I’m continuing efforts to grow jobs in rural communities and better manage our public lands. Four times in the past four years, the U.S. House has passed bipartisan legislation to help reduce the risk of catastrophic wildfire, grow jobs in the woods, and improve forest health. It would also stop the endless cycle of “fire borrowing,” where the federal government is forced to use wildfire prevention funds to pay for fighting fire. The Senate should finally pass this common-sense plan.
While work continues on that broader overhaul, Congress has successfully boosted resources for wildfire fighting and prevention programs, funding fire suppression operations for the Department of the Interior and the Forest Service at the full 10-year average. We’ve also increased funding for hazardous fuels reduction activities to improve forest health.

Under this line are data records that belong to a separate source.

(** [f"{x:.2f}"]: two decimals, the exact value rounded half to even. *)
Definition format_2f (x : Q) : string :=
  let a := Qabs x in
  let scaled := Qmult a (inject_Z 100) in
  let fl := Qfloor scaled in
  let frac := Qminus scaled (inject_Z fl) in
  let r :=
    match Qcompare frac (1 # 2)%Q with
    | Gt => fl + 1
    | Eq => if Z.even fl then fl else fl + 1
    | Lt => fl
    end in
  let body :=
    digits_of (r / 100) ++ "."
      ++ String (digit_char ((r mod 100) / 10))
           (String (digit_char (r mod 10)) EmptyString) in
  match Qcompare x (inject_Z 0) with
  | Lt => String "-"%char body
  | _ => body
  end.

(** Predicates for the statements below. *)

(** Every character of [s] satisfies [p]. *)
Fixpoint all_chars (p : ascii -> bool) (s : string) : bool :=
  match s with
  | EmptyString => true
  | String c s' => p c && all_chars p s'
  end.

Definition is_digit (c : ascii) : bool :=
  let n := Z.of_N (N_of_ascii c) in (48 <=? n) && (n <=? 57).

End PyStr.

(** ** Python containers *)

(** [l[i]] on a list, with Python's negative indices and [IndexError]. *)
Definition list_getitem {A : Type} (l : list A) (i : Z) : result A :=
  let n := Z.of_nat (List.length l) in
  let j := if i <? 0 then i + n else i in
  if (j <? 0) || (n <=? j) then Raise IndexError
  else match nth_error l (Z.to_nat j) with
       | Some x => Ok x
       | None => Raise IndexError
       end.

(** An insertion-ordered [dict] with [str] keys. *)
Definition dict (V : Type) : Type := list (string * V).

Fixpoint dict_get {V : Type} (d : dict V) (k : string) : option V :=
  match d with
  | [] => None
  | (k', v) :: d' => if String.eqb k' k then Some v else dict_get d' k
  end.

(** [k in d]. *)
Definition dict_in {V : Type} (k : string) (d : dict V) : bool :=
  match dict_get d k with Some _ => true | None => false end.

(** [d[k] = v]: the entry is replaced in place, a new key goes last. *)
Fixpoint dict_set {V : Type} (d : dict V) (k : string) (v : V) : dict V :=
  match d with
  | [] => [(k, v)]
  | (k', v') :: d' =>
      if String.eqb k' k then (k', v) :: d' else (k', v') :: dict_set d' k v
  end.

(** Truthiness of a [str]: [if s]. *)
Definition str_truthy (s : string) : bool :=
  match s with EmptyString => false | _ => true end.

(** Truthiness of an optional [str]: [None] and the empty text are false. *)
Definition opt_str_truthy (s : option string) : bool :=
  match s with Some t => str_truthy t | None => false end.

(** ** The device model ([utils/gpu]) *)

(** Modelled from the spec: the vendor enumeration [GPUType] of
    [utils/gpu] (not under src/), with the four members the source
    names. *)
Inductive GPUType : Type := NVIDIA | AMD | INTEL | UNKNOWN.

(** Modelled from the spec: the verdict [GPUAbility] of [utils/gpu] (not
    under src/), built by the source as [GPUAbility(is_capable, reason)]. *)
Record GPUAbility : Type := mkGPUAbility {
  is_capable : bool;
  reason : string
}.

(** Modelled from the spec: the device record [GPUInfo] of [utils/gpu]
    (not under src/), with the fields the source reads and writes. *)
Record GPUInfo : Type := mkGPUInfo {
  index : option Z;
  name : string;
  gpu_type : GPUType;
  dedicated_gpu_memory : Z;
  avail_dedicated_gpu_memory : option Z;
  pci_bus_id : option string;
  ability : option GPUAbility
}.

Definition set_ability (g : GPUInfo) (a : GPUAbility) : GPUInfo :=
  {| index := index g;
     name := name g;
     gpu_type := gpu_type g;
     dedicated_gpu_memory := dedicated_gpu_memory g;
     avail_dedicated_gpu_memory := avail_dedicated_gpu_memory g;
     pci_bus_id := pci_bus_id g;
     ability := Some a |}.

(** Modelled from the spec: [BytesToGiB] of [utils] (not under src/), the
    conversion of a byte count to the GiB figure the capacity checks
    compare and print: the byte count over 2^30. *)
Definition BytesToGiB (b : Z) : Q := Qmake b (2 ^ 30).

(** [g] is the byte count [b] in GiB, rounded up to a whole number. *)
Definition rounded_up_gib (b g : Z) : Prop :=
  (g - 1) * 2 ^ 30 < b <= g * 2 ^ 30.

(** [x < y] on GiB figures. *)
Definition Qltb (x y : Q) : bool := negb (Qle_bool y x).

(** ** GPUDisplayHelper *)

Module GPUDisplayHelper.

Definition marker : string := " (GPU ".

Definition create_display_name (gpu_info : GPUInfo) (index : Z) : string :=
  if opt_str_truthy (pci_bus_id gpu_info)
  then name gpu_info ++ marker ++ PyStr.str index ++ ")"
  else name gpu_info.

(** The unpacking [name_part, index_part = ...split(...)] stands before
    the [try]: a split into other than two fields raises [ValueError]
    to the caller.  Only [int] is inside the [try]. *)
Definition parse_display_name (display_name : string)
  : result (string * option Z) :=
  if PyStr.contains marker display_name && PyStr.contains ")" display_name
  then
    match PyStr.split marker display_name with
    | [name_part; index_part] =>
        match PyStr.int (PyStr.rstrip ")" index_part) 10 with
        | Ok index => Ok (name_part, Some index)
        | Raise e =>
            if is_ValueError e then Ok (display_name, None) else Raise e
        end
    | _ => Raise ValueError
    end
  else Ok (display_name, None).

(** The loop collecting the keys whose device has the parsed name. *)
Fixpoint matching_keys (gpu_name : string) (items : dict GPUInfo)
  : list string :=
  match items with
  | [] => []
  | (key, info) :: rest =>
      if String.eqb (name info) gpu_name
      then key :: matching_keys gpu_name rest
      else matching_keys gpu_name rest
  end.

Federal agencies across the board need to do a better job listening to local communities affected by land management decisions. That’s why I’m doing everything I can to stop a proposed 2.5 million acre national monument designation around the Owyhee River in Malheur County. The area is already protected by seven layers of government rules and regulations and the local community voted against the idea by a 9:1 ratio. As their voice in Congress, I gained approval in the House to prevent funding for such a declaration. I’ve also stood up against wilderness proposals on the Ochocos and at Crater Lake that have faced strong local opposition and would severely limit recreational access and fire management. I’ve worked hard to find common ground on wilderness proposals in the past (like on Mt. Hood and the first cow-free wilderness area on Steens Mountain), but these plans work best when local citizens are involved and supportive.
I’ll continue to work on solutions to bring more reliable water and power to Oregonians (like the Bowman Dam legislation that will help bring more jobs, water and power to Prineville), promote access to public lands, and reduce unnecessary red tape coming out of the federal bureaucracy in Washington, D.C.